══ Source records ══
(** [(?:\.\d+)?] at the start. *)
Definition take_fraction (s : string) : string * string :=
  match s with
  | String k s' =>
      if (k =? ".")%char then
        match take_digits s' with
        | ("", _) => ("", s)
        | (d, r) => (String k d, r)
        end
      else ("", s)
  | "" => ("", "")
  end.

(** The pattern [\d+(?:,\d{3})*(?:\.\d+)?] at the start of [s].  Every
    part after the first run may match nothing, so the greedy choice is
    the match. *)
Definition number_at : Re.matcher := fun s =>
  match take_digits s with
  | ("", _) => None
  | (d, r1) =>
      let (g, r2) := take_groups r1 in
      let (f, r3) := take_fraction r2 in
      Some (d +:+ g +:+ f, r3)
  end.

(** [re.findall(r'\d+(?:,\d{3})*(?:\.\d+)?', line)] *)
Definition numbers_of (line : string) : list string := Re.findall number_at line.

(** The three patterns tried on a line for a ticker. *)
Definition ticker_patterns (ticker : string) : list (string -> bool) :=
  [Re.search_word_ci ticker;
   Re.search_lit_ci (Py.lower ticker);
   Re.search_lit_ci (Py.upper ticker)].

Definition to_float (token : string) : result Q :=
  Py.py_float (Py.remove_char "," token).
═══
══ Source records ══
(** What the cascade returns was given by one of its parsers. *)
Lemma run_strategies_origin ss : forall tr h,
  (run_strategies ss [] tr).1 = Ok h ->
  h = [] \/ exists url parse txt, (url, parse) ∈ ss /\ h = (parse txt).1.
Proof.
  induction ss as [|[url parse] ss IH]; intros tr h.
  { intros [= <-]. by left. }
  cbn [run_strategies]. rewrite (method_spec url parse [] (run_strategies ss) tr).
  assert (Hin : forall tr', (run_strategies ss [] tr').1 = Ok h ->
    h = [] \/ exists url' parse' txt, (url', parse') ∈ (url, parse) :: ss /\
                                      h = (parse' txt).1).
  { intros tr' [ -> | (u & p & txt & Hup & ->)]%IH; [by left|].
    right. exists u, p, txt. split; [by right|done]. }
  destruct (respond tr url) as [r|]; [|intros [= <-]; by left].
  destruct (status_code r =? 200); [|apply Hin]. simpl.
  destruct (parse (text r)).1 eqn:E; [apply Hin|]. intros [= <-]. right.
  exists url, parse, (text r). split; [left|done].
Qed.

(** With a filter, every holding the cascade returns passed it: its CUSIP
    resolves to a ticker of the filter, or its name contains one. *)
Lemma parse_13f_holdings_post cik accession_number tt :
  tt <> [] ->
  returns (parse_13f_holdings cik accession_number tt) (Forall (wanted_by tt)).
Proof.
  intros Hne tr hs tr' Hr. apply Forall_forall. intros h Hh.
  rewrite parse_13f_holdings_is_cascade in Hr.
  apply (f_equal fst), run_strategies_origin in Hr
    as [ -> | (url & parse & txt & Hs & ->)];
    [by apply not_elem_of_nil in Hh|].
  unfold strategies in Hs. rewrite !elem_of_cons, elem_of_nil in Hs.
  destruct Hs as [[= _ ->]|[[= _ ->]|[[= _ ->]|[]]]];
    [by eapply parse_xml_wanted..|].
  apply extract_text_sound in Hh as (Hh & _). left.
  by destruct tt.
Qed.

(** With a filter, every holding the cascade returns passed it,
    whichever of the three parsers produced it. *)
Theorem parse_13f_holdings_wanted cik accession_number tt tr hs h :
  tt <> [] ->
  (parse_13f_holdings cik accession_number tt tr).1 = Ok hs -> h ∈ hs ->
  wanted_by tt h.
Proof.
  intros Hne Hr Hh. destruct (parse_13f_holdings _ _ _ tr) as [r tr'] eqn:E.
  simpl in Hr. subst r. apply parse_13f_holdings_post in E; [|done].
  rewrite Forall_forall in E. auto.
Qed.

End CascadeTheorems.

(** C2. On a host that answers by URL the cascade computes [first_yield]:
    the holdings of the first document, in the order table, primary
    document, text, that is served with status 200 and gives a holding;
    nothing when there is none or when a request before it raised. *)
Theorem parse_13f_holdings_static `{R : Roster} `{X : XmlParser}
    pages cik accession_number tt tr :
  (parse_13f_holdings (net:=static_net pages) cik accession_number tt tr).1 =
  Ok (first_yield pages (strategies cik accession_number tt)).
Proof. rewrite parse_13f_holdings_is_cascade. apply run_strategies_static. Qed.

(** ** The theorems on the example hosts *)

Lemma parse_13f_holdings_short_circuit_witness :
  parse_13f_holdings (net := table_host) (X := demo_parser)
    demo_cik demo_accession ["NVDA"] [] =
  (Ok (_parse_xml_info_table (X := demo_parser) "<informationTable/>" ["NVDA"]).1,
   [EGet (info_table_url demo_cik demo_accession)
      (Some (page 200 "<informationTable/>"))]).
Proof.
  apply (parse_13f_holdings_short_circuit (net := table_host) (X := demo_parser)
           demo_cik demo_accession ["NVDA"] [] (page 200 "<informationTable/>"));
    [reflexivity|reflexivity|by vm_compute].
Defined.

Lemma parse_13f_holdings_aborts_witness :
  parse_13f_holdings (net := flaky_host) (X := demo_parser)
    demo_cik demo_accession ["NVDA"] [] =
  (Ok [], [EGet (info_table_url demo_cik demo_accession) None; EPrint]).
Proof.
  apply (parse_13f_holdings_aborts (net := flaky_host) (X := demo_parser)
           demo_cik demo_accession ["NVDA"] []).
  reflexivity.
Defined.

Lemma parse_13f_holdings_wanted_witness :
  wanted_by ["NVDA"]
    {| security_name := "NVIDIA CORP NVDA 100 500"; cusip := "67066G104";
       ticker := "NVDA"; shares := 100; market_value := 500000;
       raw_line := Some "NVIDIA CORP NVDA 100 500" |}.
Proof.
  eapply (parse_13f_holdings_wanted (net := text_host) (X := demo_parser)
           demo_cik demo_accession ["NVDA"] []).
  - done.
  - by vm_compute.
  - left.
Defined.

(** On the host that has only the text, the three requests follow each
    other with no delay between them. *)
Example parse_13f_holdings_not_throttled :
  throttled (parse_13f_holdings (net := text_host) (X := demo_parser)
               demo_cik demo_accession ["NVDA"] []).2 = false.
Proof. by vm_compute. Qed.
═══
◆ Work item ◆
Could you return every line from the entries above in which the string "pages" occurs?

◆ Reply ◆
    pages cik accession_number tt tr :
  (parse_13f_holdings (net:=static_net pages) cik accession_number tt tr).1 =
  Ok (first_yield pages (strategies cik accession_number tt)).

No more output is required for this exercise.